In India alone, a carbon tax would generate around 115 billion US$ a year, and only a fraction of that would be needed for clean water, meaning that enough money would remain for sanitation and electricity, the study shows. In fact, the needed infrastructure for water, sanitation, and electricity in this second largest country in the world would each consume only about 4% of the revenue raised by the tax in the country.
However the study also shows there are a few countries, especially in sub-Saharan Africa, where carbon pricing would not suffice, because carbon emissions there are so low that they would yield little revenue. “However, this funding gap could be closed when considering that developing countries have not yet exhausted their right to use the atmosphere,” says MCC researcher Michael Jacob, lead author of the study. “Avoidance of emissions would then entitle them to compensation payments from industrialized countries.”
Figure: Share of carbon pricing revenues required to finance universal access to water infrastructure under domestic carbon pricing (i.e., without transfers between countries) for an average 2°C scenario. The darker the color, the higher the share, with dark purple shares exceeding 100%. White areas denote countries for which data are not available. Please note the logarithmic scale.

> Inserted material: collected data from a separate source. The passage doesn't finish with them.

(** * A tool-calling chat orchestrator, verified over a shallow embedding

    The development follows the TypeScript sources file by file, then
    states and proves what the specification says of them.

    Definitions
    - [JS]        the fragment of JavaScript's dynamic semantics the sources
                  rely on: values as [JSON.parse] builds them, truthiness,
                  property reads, optional chaining, [for..of],
                  [Array.prototype.find], template-literal conversion,
                  exceptions;
    - [Platform]  the outside world (network, tool back ends, built-ins)
                  and the monad of [async] functions over it;
    - [Tools]     tools.ts: [executeCalculate];
    - [Chat]      chat.ts: [executeTool] and [handleChat];
    - [Worker]    index.ts: the [fetch] route handler;
    - [Gateway]   the specification's vocabulary (outcomes, rounds, the
                  state builder), to be compared with the code;
    - [Scripted]  a concrete environment for worked sessions.

    Theorems
    - [JSFacts], [Refinement], [Dispatcher], [Loop], [Observed]: the
      lemmas the claims rest on;
    - [ToolsSpec], [Orchestrator], [Routing]: the claims;
    - [Scenarios]: the specification's scenarios and other sessions, run.

    Strings are Rocq [string]s holding the UTF-8 bytes of the JavaScript
    string; numbers are IEEE 754 binary64 values ([PrimFloat.float]), which
    is what a JavaScript number is. *)

From Stdlib Require Import String Ascii List Bool Arith ZArith Lia Floats DecimalString.
Import ListNotations.

Set Warnings "-register-all".

Local Open Scope string_scope.

(* ===================================================================== *)
(** * JavaScript values and the operations the sources use                *)
(* ===================================================================== *)

Module JS.

(** A value as [JSON.parse] builds it, plus [undefined], which property
    reads produce.  An object keeps its fields in insertion order. *)
Inductive value : Type :=
| VUndefined
| VNull
| VBool (b : bool)
| VNum (x : float)
| VStr (s : string)
| VArr (elems : list value)
| VObj (fields : list (string * value)).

The study, which examined the development potential for not only water, sanitation and electricity but also information technology and roads, was published today in the journal World Development. In their calculations, the researchers assume that every country in the world is now introducing a steadily increasing carbon tax. In 2020 the tax would have to be $40 per ton of CO₂ emissions and increase up to $175 by 2030.

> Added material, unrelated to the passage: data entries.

(** What the swap adapter makes of an account that Horizon returns. *)
Lemma horizon_positions_are_bare net user balances :
  Soroswap.loadAccount net user = Ok balances ->
  exists sp,
    Soroswap.getUserPositions net user = Ok sp
    /\ List.length sp = List.length (filter is_lp_share balances)
    /\ Forall bare sp.
Proof.
  intros H. unfold Soroswap.getUserPositions. rewrite H.
  cbn [bind try_catch]. fold is_lp_share.
  eexists. split; [reflexivity |]. split; [apply length_map |].
  apply Forall_forall. intros p Hp. apply in_map_iff in Hp.
  destruct Hp as (b & <- & _). repeat split.
Qed.

Lemma bare_worth_nothing (ps : list Soroswap.Position) (start : number) :
  Forall bare ps ->
  fold_left
    (fun sum pos => sum + parseFloat (or_default (Soroswap.value pos) "0"))
    ps start
  = fold_left (fun sum _ => sum + 0) ps start
  /\ fold_left
       (fun sum pos => sum + parseFloat (or_default (Soroswap.pnl pos) "0"))
       ps start
     = fold_left (fun sum _ => sum + 0) ps start.
Proof.
  intros H. revert start. induction H as [| p ps Hp _ IH]; intros start.
  - split; reflexivity.
  - destruct Hp as (_ & _ & _ & _ & _ & Hv & Hpnl & _).
    cbn [fold_left]. rewrite Hv, Hpnl. cbn [or_default].
    change (parseFloat "0") with 0. apply IH.
Qed.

“In addition to generating revenue for infrastructure, the tax would thus contribute to the international goal of limiting global warming to two degrees,” explains Sabine Fuss, a researcher at MCC and IIASA and a co-author of the study. “This is because the tax penalizes the use of fossil fuels and creates incentives for zero-carbon technologies.” Money not needed for the infrastructure could be used to mitigate climate change impacts such as rising sea levels, which affect in particular the developing countries.
As is well known, raising the price of coal, oil, and gas as part of climate protection measures brings its share of problems. Linking the revenue to a specific use, however, could increase acceptance among the population and decreases the risk of misappropriation. In addition, carbon pricing could be used to reduce the burdens facing in particular the poorer segments of the population, such as the value added tax.
IIASA researchers Sabine Fuss and Narasimha Rao contributed to the study.